“Last Meal” and “Waltz” by Francis Fernandes


Last Meal

Risotto requires the garlic fried golden brown
in a dollop of butter and then some grains
of sea salt mixed in before you add
the cup of white wine that steams up with
a sudden whiff of those hills between Chablis
and Châtillon-sur-Seine. Everyone knows this
of course, so here I am stating the obvious
to warm up the chopping block. What’s not
so obvious is the fact that my girlfriend won’t
be joining me for the wine (in a glass)
and the dinner (on a plate) on this rainy
evening in June. Things are where
they should be, people too, because you
can’t say it often enough: you are bloody
accountable for your actions and those sharp
words you wield, none of which can ever
be taken back, just like the barrel-flavoured
sips and the tangy mouthfuls that go into you,
not to mention the trip you never shared through
the French countryside or the saffron you
forgot to buy on the way home. Of course they
can’t. How can you take back something that
doesn’t exist, unless for some reason they –
the saffron and that trip to France – sidled
into the poem like one of those portentous
sunsets from any of the June evenings in 1789.


Waltz

Taking stock is not always easy
if you’re a man of action,
but that’s what we’re asked to do
stuck at home in isolation.
The list is far too long to ponder
of all the things gone wrong,
the parts of you scattered,
freely given, and left behind.
You’ve been on the run far too
long.
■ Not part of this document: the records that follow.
Lemma button_enabled_after_settlement_witness :
  button_disabled
    (cstate (after ([Click (mkProps ["a"; "b"] no_throw [egg; milk])]
                    ++ [Settle 0 (Rejected (Js.AxiosError "Network Error" "ERR_NETWORK"))])))
    (mkProps ["a"; "b"] no_throw [egg; milk])
  = false.
Proof.
  apply (@button_enabled_after_settlement
           [Click (mkProps ["a"; "b"] no_throw [egg; milk])]
           (Rejected (Js.AxiosError "Network Error" "ERR_NETWORK"))
           (mkProps ["a"; "b"] no_throw [egg; milk])).
  simpl. discriminate.
Defined.

(** X14. From mounting on, the error cell never holds the empty string: an
    error whose message is empty is replaced by the fallback text, so what
    is recorded can always be displayed. *)
Theorem error_cell_never_empty_string (actions : list action) :
  error (cstate (after actions)) <> Some "".
Proof. exact (proj1 (after_error_shown actions)). Qed.

(** An error with an empty message, and what is recorded for it. *)
Example error_with_empty_message :
  error (cstate (after [Click (mkProps ["a"; "b"] no_throw [egg; milk]);
                        Settle 0 (Rejected (Js.Error ""))]))
  = Some "Failed to generate recipe. Please try again.".
Proof. reflexivity. Qed.

(** * Properties of what is rendered *)

Section Render.

Variable props : RecipeGeneratorProps.

Lemma keyed_chip id : keyed (chip (ingredients props) id) = [chip (ingredients props) id].
Proof. unfold chip. destruct (find _ _); reflexivity. Qed.

Lemma keyed_chips ids :
  flat_map keyed (map (chip (ingredients props)) ids) = map (chip (ingredients props)) ids.
Proof.
  induction ids as [|id ids IH]; [reflexivity|].
  simpl. rewrite keyed_chip, IH. reflexivity.
Qed.

Lemma by_tag_chips tag ids :
  String.eqb "span" tag = false ->
  flat_map (by_tag tag) (map (chip (ingredients props)) ids) = [].
Proof.
  intros Htag. induction ids as [|id ids IH]; [reflexivity|].
  cbn [map flat_map]. rewrite IH, app_nil_r. unfold chip.
  destruct (find _ _); cbn [by_tag flat_map app]; rewrite Htag; reflexivity.
Qed.

Lemma numbers_chips ids : flat_map numbers (map (chip (ingredients props)) ids) = [].
Proof.
  induction ids as [|id ids IH]; [reflexivity|].
  simpl. rewrite IH, app_nil_r. unfold chip. destruct (find _ _); reflexivity.
Qed.

(** The elements with a key are the chips, one per selected id. *)
Lemma keyed_render s :
  keyed (render props s) = map (chip (ingredients props)) (selectedIngredientIds props).
Proof.
  unfold render.
  destruct (selectedIngredientIds props) as [|id ids] eqn:Eids.
  - destruct (error s) as [msg|]; [destruct (String.eqb msg "")|];
      destruct (isGenerating s); reflexivity.
  - pose proof (keyed_chips (id :: ids)) as Hk.
    destruct (error s) as [msg|]; [destruct (String.eqb msg "")|];
      destruct (isGenerating s); cbn [keyed flat_map app length Nat.ltb Nat.leb];
      rewrite Hk, !app_nil_r; reflexivity.
Qed.

Lemma numbers_render s : numbers (render props s) = [length (selectedIngredientIds props)].
Proof.
  unfold render.
  destruct (selectedIngredientIds props) as [|id ids] eqn:Eids.
  - destruct (error s) as [msg|]; [destruct (String.eqb msg "")|];
      destruct (isGenerating s); reflexivity.
  - pose proof (numbers_chips (id :: ids)) as Hn.
    destruct (error s) as [msg|]; [destruct (String.eqb msg "")|];
      destruct (isGenerating s); cbn [numbers flat_map app length Nat.ltb Nat.leb Nat.eqb];
      rewrite Hn; reflexivity.
Qed.

Lemma chip_view id :
  (key_of (chip (ingredients props) id), texts (chip (ingredients props) id),
   is_placeholder (chip (ingredients props) id))
  = (Some id,
     [match name_or_null (ingredients props) id with
      | Some nm => nm
      | None => "Loading..."
      end],
     negb (not_null (name_or_null (ingredients props) id))).
Proof. unfold chip, name_or_null. destruct (find _ _); reflexivity. Qed.

End Render.

Section RenderParts.

Variable props : RecipeGeneratorProps.

Lemma shown_names ids :
  flat_map texts (filter (fun n => negb (is_placeholder n))
                         (map (chip (ingredients props)) ids))
  = selectedIngredientNames ids (ingredients props).
Proof.
  induction ids as [|id ids IH]; [reflexivity|].
  rewrite names_cons. cbn [map filter]. unfold chip at 1 2, resolve_one.
  destruct (find _ _); cbn; rewrite IH; reflexivity.
Qed.

Lemma shown_named_count ids :
  length (filter (fun n => negb (is_placeholder n)) (map (chip (ingredients props)) ids))
  = length (selectedIngredientNames ids (ingredients props)).
Proof.
  induction ids as [|id ids IH]; [reflexivity|].
  rewrite names_cons. cbn [map filter]. unfold chip at 1 2, resolve_one.
  destruct (find _ _); cbn; rewrite IH; reflexivity.
Qed.

Lemma shown_placeholder_count ids :
  length (filter is_placeholder (map (chip (ingredients props)) ids))
  + length (selectedIngredientNames ids (ingredients props))
  = length ids.
Proof.
  induction ids as [|id ids IH]; [reflexivity|].
  rewrite names_cons. cbn [map filter]. unfold chip at 1 2, resolve_one.
  destruct (find _ _); cbn; lia.
Qed.

Lemma button_render s :
  flat_map texts (by_tag "button" (render props s))
  = [if isGenerating s then "Generating Recipe..." else "Generate Recipe"]
  /\ map (attr "disabled") (by_tag "button" (render props s))
     = [Some (PBool (button_disabled s props))].
Proof.
  pose proof (by_tag_chips props "button" (selectedIngredientIds props) eq_refl) as Hc.
  unfold render, button_disabled.
  generalize dependent (map (chip (ingredients props)) (selectedIngredientIds props)).
  intros chips Hc.
  destruct (error s) as [msg|]; [destruct (String.eqb msg "")|];
    destruct (Nat.ltb 0 _); destruct (isGenerating s); simpl;
    rewrite ?Hc; split; reflexivity.
Qed.
(** * coretaskoptimizer: a shallow embedding of [src/main.cpp]

    The program is a one-shot tuning agent: it walks a procfs-like tree,
    classifies CPU cores, and applies scheduling system calls with a bounded
    retry.  Everything it does is an interaction with the host, so the
    embedding is a state monad over a [World] that carries the chronological
    trace of host interactions (with the host's answers), [errno], and the
    three function-local statics of [CPUTopology].  The host itself is a
    record of oracles that may answer differently as the trace grows.
    Exceptions are results: a computation that may throw returns a [Res]. *)

From Stdlib Require Import ZArith List String Ascii Bool Lia DecimalString Permutation.
Import ListNotations.
Open Scope Z_scope.

(** ** namespace config *)

Module config.
Definition HIGH_PRIO_TASKS : list string :=
  ["servicemanag"; "zygote"; "system_server"; "surfaceflinger";
   "kblockd"; "writeback"; "Input"; "composer"]%string.
Definition RT_TASKS : list string :=
  ["kgsl_worker_thread"; "crtc_commit"; "crtc_event";
   "pp_event"; "fts_wq"; "nvt_ts_work"]%string.
Definition LOW_PRIO_TASKS : list string :=
  ["f2fs_gc"; "wlan_logging_th"]%string.
Definition MAX_RETRIES : Z := 3.
Definition RETRY_DELAY_MS : Z := 50.
End config.

(** ** Machine integers *)

(** [int] is 32 bits wide; [wrap32] is the two's complement wrap-around
    that [std::atomic<int>] arithmetic performs. *)
Definition INT_MAX : Z := 2147483647.
Definition INT_MIN : Z := -2147483648.
Definition wrap32 (z : Z) : Z := (z + 2147483648) mod 4294967296 - 2147483648.

(** ** Exceptions *)

Inductive Exn :=
| invalid_argument      (* std::stoi: no conversion *)
| out_of_range          (* std::stoi: value does not fit an int *)
| regex_error           (* std::regex constructor *)
| filesystem_error      (* fs::exists: the status of the path cannot be read *)
| other_exception.      (* anything else, e.g. std::bad_alloc *)

Inductive Res (A : Type) :=
| Ok (a : A)
| Thrown (e : Exn).
Arguments Ok {A} a.
Arguments Thrown {A} e.

(** ** The host and the world *)

(** The four scheduling attributes of [SyscallOptimizer]. *)
Inductive Kind := Affinity | Nice | RT | IOPrio.

(** What one iteration of the probing loop of [detectCores] meets:
    the stream does not open; or it opens and [freqFile >> maxFreq] leaves
    [maxFreq] in the variable ([failbit] tells whether the extraction
    failed, a flag the code never reads); or an exception escapes the
    iteration (the string and vector operations may throw). *)
Inductive Probe :=
| NotOpen
| Opened (failbit : bool) (maxFreq : Z)
| Raise.

(** A directory entry: its file name and the file type the listing
    reports for it. *)
Record DirEntry := { d_name : string; d_is_directory : bool }.

Inductive Dir :=
| ProcRoot              (* "/proc" *)
| TaskDir (pid : Z).    (* "/proc/<pid>/task" *)

Record CoreInfo := {
  perfCores : list Z;
  effCores : list Z;
  totalCores : Z
}.

(** Host interactions carry the host's answer; [EvExistsThrew] is a call
    of fs::exists that threw.  [EvDirect] and [EvApply] are call records: a
    private [set*Direct] attempt, respectively a public [set*] application,
    returned with the given outcome (a call that is left by an exception
    leaves no record). *)
Inductive Event :=
| EvProbe (core : Z) (p : Probe)
| EvExists (pid : Z) (b : bool)
| EvExistsThrew (pid : Z) (e : Exn)
| EvList (d : Dir) (entries : list DirEntry)
| EvComm (name : string) (line : option string)
| EvSyscall (k : Kind) (tid arg ret : Z) (err : option Z)
| EvSleep (ms : Z)
| EvLog (msg : string) (isError : bool)
| EvDirect (k : Kind) (tid : Z) (ok : bool)
| EvApply (k : Kind) (tid : Z) (ok : bool).

Definition Trace := list Event.

Record Host := {
  (* std::ifstream on cpu<i>/cpufreq/cpuinfo_max_freq, then operator>> *)
  cpu_probe : Trace -> Z -> Probe;
  (* fs::exists("/proc/" + std::to_string(pid)), the throwing overload:
     the answer, or the exception when the status cannot be read *)
  proc_exists : Trace -> Z -> Res bool;
  (* fs::directory_iterator(dir, ec): the entries, none when ec is set *)
  list_dir : Trace -> Dir -> list DirEntry;
  (* std::getline on <entry>/comm: the line when the read succeeds *)
  read_comm : Trace -> string -> option string;
  (* the system call of each kind: return value, and errno when it sets it *)
  syscall : Trace -> Kind -> Z -> Z -> Z * option Z;
  strerror : Z -> string;
  (* std::regex: whether the constructor accepts, and regex_search *)
  regex_valid : string -> bool;
  regex_search : string -> string -> bool;
  what : Exn -> string
}.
It’s more straightforward
to work out on the floor,
or go to the kitchen and froth
up an espresso, just one more
you promise yourself, before
coaxing a more stable self to
chill and nibble at those seeds
on the mind’s window sill,
trying not to pay excess heed
to who will pay the bills,
or how to immunize the past –
in the end reaching for the music:
a consolation to sift through
the measures and bars of your
kind of jazz: a trio, of course, with
bass and drums and that smiling
Steinway mouth, all wistfully
stirring their parts to play
a tune of vanished love,
what once was: a home with
wife and child, and open mirth,
the hymn that kept it all alive.


Francis Fernandes grew up in the US and Canada. He studied in Montréal and has a degree in Mathematics. Somewhere along the way, he discovered that poetry counts, too. Currently, he lives in Germany, where he writes and teaches.